When you run the script:

1. **Console:**  
   - Gittins index at the Dots prior.  
   - 20-round optimal expected correct (from start, both arms).  
   - Message that figures were saved (if plotting is available).

2. **Files (if matplotlib/seaborn installed):**  
   - `gittins_map.png` — Heatmap of Gittins index vs (wins, losses).  
   - `information_bonus.png` — Heatmap of (Gittins − myopic value).

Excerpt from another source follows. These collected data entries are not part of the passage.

Lemma settled_inv i o s : Inv s -> (i < next s)%nat -> i ∉ (settled s).*1 -> Inv (settle i o s).
Proof.
  intros [H1 H2 [H3 H3'] [H4 H4']] Hn Hi. split; cbn; [done|done| |].
  - split.
    + eapply sublist_NoDup; [exact H3|]. apply fmap_sublist, sublist_filter.
    + intros j (p & -> & [Hp Hin]%list_elem_of_filter)%list_elem_of_fmap. destruct (H3' p.1) as [Hj Hj']; [by apply list_elem_of_fmap_2|].
      split; [done|]. rewrite elem_snoc. intros [Hs|E]; [done|by apply Hp].
  - split; [by apply log_fresh|]. intros j. rewrite elem_snoc. intros [Hj| ->]; auto.
Qed.

Lemma settle_received i o s : received (settle i o s) = received s ++ match o with Received n => [n] | Failed _ => [] end.
Proof. unfold received. cbn. rewrite omap_app. by destruct o. Qed.

Lemma receive_inv signal closing s : Inv s -> Inv (receive signal closing s).
Proof.
  intros [H1 H2 [H3 H3'] [H4 H4']]. assert (Hn : next s ∉ (settled s).*1) by (intros H; specialize (H4' _ H); lia).
  assert (Hlog : forall o s', settled s' = settled s -> next s' = S (next s) -> NoDup (settled (log (next s) o s')).*1 /\ forall i, i ∈ (settled (log (next s) o s')).*1 -> (i < next (log (next s) o s'))%nat).
  { intros o s' Es En. split; [apply log_fresh; by rewrite Es|]. intros i. cbn. rewrite Es, En, elem_snoc.
    intros [Hi| ->]; [specialize (H4' i Hi)|]; lia. }
  assert (Hw : forall o s', settled s' = settled s -> next s' = S (next s) -> forall w, (w < next s)%nat /\ w ∉ (settled s).*1 -> (w < next (log (next s) o s'))%nat /\ w ∉ (settled (log (next s) o s')).*1).
  { intros o s' Es En w [Hl Hi]. cbn. rewrite Es, En, elem_snoc. split; [lia|]. intros [|]; [done|lia]. }
  unfold receive. destruct (closed s) eqn:Ec; cbn [closed addReceive]; rewrite Ec.
  { destruct (failure s) as [f|] eqn:Ef; cbn [failure addReceive]; rewrite Ef; (split; [exact H1|intros w E; apply Hw; [done|done|by apply H2]|split; [exact H3|intros i Hi; apply Hw; [done|done|by apply H3']]|by apply Hlog]). }
  destruct (queue s) as [|n q] eqn:Eq; cbn [queue addReceive]; rewrite Eq.
  - destruct (isAborted signal (addReceive s)).
    { split; cbn [waiter queue log markClosed addReceive]; [done|intros w E; apply Hw; [done|done|by apply H2]|split; [exact H3|intros i Hi; apply Hw; [done|done|by apply H3']]|by apply Hlog]. }
    split; cbn; [done| | |].
    + intros w [= <-]. split; [lia|done].
    + destruct signal as [g|]; rewrite ?app_nil_r.
      * split.
        -- rewrite fmap_app. apply NoDup_app. split; [done|]. split; [|apply NoDup_singleton]. intros i Hi Hi'. apply list_elem_of_singleton in Hi' as ->. destruct (H3' _ Hi). cbn in *. lia.
        -- intros i. rewrite elem_snoc. intros [Hi| ->]; [destruct (H3' i Hi); split; [lia|done]|split; [lia|done]].
      * split; [done|]. intros i Hi. destruct (H3' i Hi). split; [lia|done].
    + split; [done|]. intros i Hi. specialize (H4' i Hi). lia.
  - split; cbn [waiter queue log setQueue addReceive]; [|intros w E; apply Hw; [done|done|by apply H2]|split; [exact H3|intros i Hi; apply Hw; [done|done|by apply H3']]|by apply Hlog].
    intros Hq. specialize (H1 Hq). done.
Qed.

Lemma closed_inv s : Inv s -> Inv (markClosed s).
Proof. intros [H1 H2 H3 H4]. by split. Qed.

Lemma filter_keep {A} (P : A -> Prop) `{!forall x, Decision (P x)} (l : list A) : (forall x, x ∈ l -> P x) -> filter P l = l.
Proof. induction l as [|x l IH]; intros Hl; [done|]. rewrite filter_cons_True by (apply Hl; left). f_equal. apply IH. intros y Hy. apply Hl. by right. Qed.

Lemma abort_fold l s : Inv s -> l `sublist_of` listening s ->
  Inv (foldl (fun s p => markClosed (settle (fst p) (Failed cancelled) s)) s l) /\
  queue (foldl (fun s p => markClosed (settle (fst p) (Failed cancelled) s)) s l) = queue s /\
  received (foldl (fun s p => markClosed (settle (fst p) (Failed cancelled) s)) s l) = received s.
Proof.
  revert s. induction l as [|p l IH]; intros s Hi Hl; [done|]. cbn [foldl].
  pose proof Hi as [_ _ [Hd Hin] _].
  assert (Hp : p ∈ listening s) by (eapply elem_of_sublist; [left|exact Hl]). destruct (Hin p.1) as [Hn Hs]; [by apply list_elem_of_fmap_2|].
  destruct (IH (markClosed (settle p.1 (Failed cancelled) s))) as (IH1 & IH2 & IH3).
  - apply closed_inv. by apply settled_inv.
  - cbn. apply sublist_cons_l in Hl as (front & rest & El & Hl). rewrite El in Hd |- *. rewrite fmap_app in Hd. cbn in Hd.
    apply NoDup_app in Hd as (_ & Hf & [Hp' _]%NoDup_cons). rewrite filter_app, filter_cons_False by (by intros H; apply H).
    rewrite (filter_keep _ rest); [by apply sublist_inserts_l|].
    intros q Hq E. apply Hp'. rewrite <- E. by apply list_elem_of_fmap_2.
  - split; [done|]. split; [by rewrite IH2|]. rewrite IH3. change (received (markClosed ?x)) with (received x). rewrite settle_received. apply app_nil_r.
Qed.

Lemma received_log i o s : received (log i o s) = received s ++ match o with Received n => [n] | Failed _ => [] end.
Proof. unfold received. cbn. rewrite omap_app. by destruct o. Qed.
Lemma removeOne_perm k l l' : l ≡ₚ k :: l' -> removeOne k l ≡ₚ l'.
Proof.
  revert l'. induction l as [|x l IH]; intros l' H; [by apply Permutation_nil_cons in H|]. cbn. case_decide as E.
  - subst. by apply (Permutation.Permutation_cons_inv (a := k)).
  - assert (Hin : x ∈ l') by (assert (Hx : x ∈ k :: l') by (rewrite <- H; left); apply elem_of_cons in Hx as [->|Hx]; [done|exact Hx]).
    apply elem_of_Permutation in Hin as [l2 Hl2]. rewrite Hl2 in *. constructor. apply IH.
    apply (Permutation.Permutation_cons_inv (a := x)). rewrite H. apply Permutation.perm_swap.
Qed.

(** What each cleanup statement clears. *)
Lemma left_lock key errors oa errors' locks vars q u s s' :
  Left errors (key :: locks) vars q u s -> Cleared (ReleaseLock key) errors s (oa, errors') s' -> Left errors' locks vars q u s'.
Proof.
  intros H Hc. inversion Hc; subst; [|by left]. destruct H as [[Hm|He]|(Hl & Hr)]; [by left; left|left; right; auto|right].
  split; [|done]. cbn. by apply removeOne_perm.
Qed.

Lemma left_var key errors oa errors' vars q u s s' :
  Left errors [] (key :: vars) q u s -> Cleared (ClearVariable key) errors s (oa, errors') s' -> Left errors' [] vars q u s'.
Proof.
  intros H Hc. inversion Hc; subst; [|by left]. destruct H as [[Hm|He]|(Hl & Hv & Hr)]; [by left; left|left; right; auto|right].
  split; [done|]. split; [|done]. cbn. intros v [Hn Hin]%list_elem_of_filter. apply Hv in Hin as [->|Hin]%elem_of_cons; done.
Qed.
Definition withWhere (items : list Item) (q : RequestQuery) : RequestQuery :=
  mkQuery (q_entity q) (q_columns q) (q_on q) (Some (mkGroup None false items)) (q_joins q) (q_relations q) (q_order q) (q_group_by q)
    (q_limit q) (q_force_index q) (q_lock q) (q_key_by q) (q_flatten q) (q_limit_per_parent q) (q_if_parent q) (q_no_cascade_delete q).
Definition withRelations (relations : list Relation) (q : RequestQuery) : RequestQuery :=
  mkQuery (q_entity q) (q_columns q) (q_on q) (q_where q) (q_joins q) (Some relations) (q_order q) (q_group_by q)
    (q_limit q) (q_force_index q) (q_lock q) (q_key_by q) (q_flatten q) (q_limit_per_parent q) (q_if_parent q) (q_no_cascade_delete q).
Definition withLimit (limit : Limit) (q : RequestQuery) : RequestQuery :=
  mkQuery (q_entity q) (q_columns q) (q_on q) (q_where q) (q_joins q) (q_relations q) (q_order q) (q_group_by q)
    (Some limit) (q_force_index q) (q_lock q) (q_key_by q) (q_flatten q) (q_limit_per_parent q) (q_if_parent q) (q_no_cascade_delete q).

Definition compares (conn : option string) (col op : string) (p : Z) : Item :=
  mkItem (Some (mkPred conn (Some col) (Some op) (Some p) None None None None None None)) None None.
Definition oneOf (conn : option string) (col : string) (ps : list Z) : Item :=
  mkItem (Some (mkPred conn (Some col) (Some "in") None (Some ps) None None None None None)) None None.
Definition nested (conn : option string) (items : list Item) : Item := mkItem None (Some (mkGroup conn false items)) None.

(** The books of each author, by a title. *)
Definition books : Relation :=
  mkRelation "books" (withWhere [compares None "title" "eq" 3] (emptyQuery "book")) (Some "many") (Some [mkKeyPair "id" "author_id"]).

(** Authors by three identifiers, with their books. *)
Definition authorsRequest : Request :=
  requestOf (withRelations [books] (withWhere [oneOf None "id" [0; 1; 2]] (emptyQuery "author"))) "all" 4.
Definition authorsParams : list JsValue := [JInt 7; JInt 8; JInt 9; JString "a"].

Definition planOf (dialect : string) (r : Request) : Plan :=
  match engineCompile (engineOf dialect) r with Ok p => p | Err _ => mkPlan "" "" [] end.
Definition compiledStep (dialect : string) (r : Request) (i : nat) : PlanStep :=
  match pl_steps (planOf dialect r) !! i with
  | Some st => st
  | None => mkStep 0 "" "" [] None [] None None
  end.

(** ** The canonical form *)

Definition canonical (r : Request) (params : list JsValue) : Request * list JsValue :=
  match canonicalize r params with Ok c => c | Err _ => (r, params) end.

Lemma canonicalize_idempotent_witness :
  let '(r, out) := canonical authorsRequest authorsParams in canonicalize r out = Ok (r, out).
Proof. apply (canonicalize_idempotent authorsRequest authorsParams); vm_compute; reflexivity. Defined.

Lemma canonicalize_slot_order_witness :
  let '(r, out) := canonical authorsRequest authorsParams in
  rq_n_params r = 5 /\ map (src_value out) (sources r) = map (src_value authorsParams) (sources authorsRequest).
Proof.
  destruct (canonicalize_slot_order authorsRequest authorsParams (fst (canonical authorsRequest authorsParams)) (snd (canonical authorsRequest authorsParams)))
    as (_ & H & _ & Hn); [vm_compute; reflexivity|]. split; [exact Hn|exact H].
Defined.

(** The values that another request gives under other numbers. *)
Definition shiftParams (p : Z) : Z := p + 1.
(** * Cloud Media Platform API: a shallow embedding of the media pipeline

    The development follows the Python sources module by module:
    - [models.py]       the documents and the response-model validation,
    - [database.py]     [CosmosDBClient]: point reads, queries, pagination,
    - [routes_media.py] upload, list, search, get, update and delete handlers,
    - [routes_auth.py]  registration and login.

    Handlers are written in a state-and-exception monad over a [World] that
    holds the two Cosmos containers, the blob container, the log, the clock
    read by [datetime.utcnow] and the counter behind [uuid.uuid4].  A raised
    exception keeps the state reached so far, as in Python. *)

From Stdlib Require Import List String Ascii Bool Arith ZArith Lia.
From Stdlib Require Import Permutation Sorted.
Import ListNotations.
Open Scope string_scope.


(** ** Strings *)

Module Str.

(** ASCII lower-casing, the action of SQL [LOWER] on the strings modelled
    here (byte strings; only the letters A-Z change). *)
Definition lower_ascii (c : ascii) : ascii :=
  let n := nat_of_ascii c in
  if andb (Nat.leb 65 n) (Nat.leb n 90) then ascii_of_nat (n + 32) else c.

Fixpoint lower (s : string) : string :=
  match s with
  | EmptyString => EmptyString
  | String c r => String (lower_ascii c) (lower r)
  end.

(** [contains s t]: [t] occurs in [s] as a contiguous substring. *)
Fixpoint contains (s t : string) : bool :=
  if String.prefix t s then true
  else match s with
       | EmptyString => false
       | String _ r => contains r t
       end.

(** Python's [str.replace(old, new)]: every non-overlapping occurrence of
    [old], scanning from the left.  For an empty [old] Python inserts [new]
    before every character and at the end. *)
Fixpoint replace_nonempty (old new s : string) (skip : nat) : string :=
  match skip with
  | S k =>
      match s with
      | EmptyString => EmptyString
      | String _ r => replace_nonempty old new r k
      end
  | O =>
      match s with
      | EmptyString => EmptyString
      | String c r =>
          if String.prefix old s
          then new ++ replace_nonempty old new r (String.length old - 1)
          else String c (replace_nonempty old new r 0)
      end
  end.

Fixpoint intersperse (new s : string) : string :=
  match s with
  | EmptyString => new
  | String c r => new ++ String c (intersperse new r)
  end.

Definition replace (s old new : string) : string :=
  match old with
  | EmptyString => intersperse new s
  | _ => replace_nonempty old new s 0
  end.

Fixpoint mem (c : ascii) (s : string) : bool :=
  match s with
  | EmptyString => false
  | String d r => orb (Ascii.eqb d c) (mem c r)
  end.

(** The last component of [s.split(sep)] for a one-character separator. *)
Fixpoint last_component (sep : ascii) (s : string) : string :=
  match s with
  | EmptyString => EmptyString
  | String c r =>
      if mem sep r
      then last_component sep r
      else if Ascii.eqb c sep then r else s
  end.

End Str.

(** ** JSON values and [json.loads] *)

(** The double-quote character, code 34. *)
Abbreviation dquote := (Ascii false true false false false true false false).

(** [s] between double quotes. *)
Definition quoted (s : string) : string :=
  String dquote (s ++ String dquote EmptyString).

#[local] Set Warnings "-register-all".
(* ===== verification/_CoqProject ===== *)
-Q . S2P
Prelude.v
Text.v
Services.v
ServicesTheorems.v
Binary64.v
Schema.v
ScanLeases.v
CostControls.v
LiveCalls.v
CostControlsProofs.v
LedgerInvariant.v
LedgerSteps.v
LedgerTheorems.v
OpportunityReview.v
OpportunityReviewProofs.v
ScanWorker.v
ScanWorkerProofs.v
ScanWorkerTheorems.v
ProviderOperations.v
ProviderOperationsProofs.v
LeadRouting.v
LeadIntakeTheorems.v
LeadDelivery.v
LeadDeliveryProofs.v
LeadDeliveryInvariant.v
LeadDeliveryTheorems.v
LeadDeliveryLiveness.v
PropertyWorkflow.v
PropertyWorkflowProofs.v
PropertyWorkflowTheorems.v
BlobStorage.v
BlobStorageProofs.v
BlobStorageTheorems.v
ResponseCache.v
ResponseCacheTheorems.v
Numbers.v
Demand.v
Scoring.v
ScoringProofs.v
ScoringTheorems.v
Outcomes.v
OutcomesProofs.v
OutcomesTheorems.v
PublicData.v
PublicDataValidation.v
PublicDataLock.v
PublicDataProofs.v
PublicDataInvariant.v
PublicDataTheorems.v
LiveGates.v
LiveGatesTheorems.v
Planning.v
PlanningTheorems.v
DiscoveryBatches.v
DiscoveryBatchesProofs.v
DiscoveryBatchesInvariant.v
DiscoveryBatchesTheorems.v
MarketPrefilter.v
MarketPrefilterProofs.v
MarketPrefilterTheorems.v
Security.v
SecurityTheorems.v
AuditTrail.v
AuditTrailTheorems.v
ScanRequests.v
ScanRequestsTheorems.v
Similarity.v
Keywords.v
KeywordsTheorems.v
EvidenceQuality.v
EvidenceQualityTheorems.v
ProviderRating.v
ProviderRatingTheorems.v
SerpClassification.v
SerpClassificationTheorems.v
Competitors.v
CompetitorsTheorems.v
ScanPipeline.v
ScanPipelineTheorems.v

If matplotlib or seaborn is missing, the script still computes and prints the two numbers and asks you to install them for figures.

---

## How to run

From the `advisor_experiment` directory:

```bash
python Gittins.py
```

**Dependencies:**  
- `numpy` (required).  
- `matplotlib` and `seaborn` (optional; only needed for the two PNG figures).

Install with:

```bash
pip install numpy matplotlib seaborn
```

(or use the same Python environment you use for the rest of the project).

---

## Relation to the experiment

- **Gittins index:** Theoretical benchmark for the infinite-horizon “which advisor to use” problem; the heatmaps show how the value of an arm (and the information bonus) changes as you observe more outcomes.
- **20-round DP:** Matches the **block length** in the experiment (20 rounds per block). The reported value is the expected number of correct answers under the **optimal** switching policy between the two advisors (Dots vs Pixel) over one block.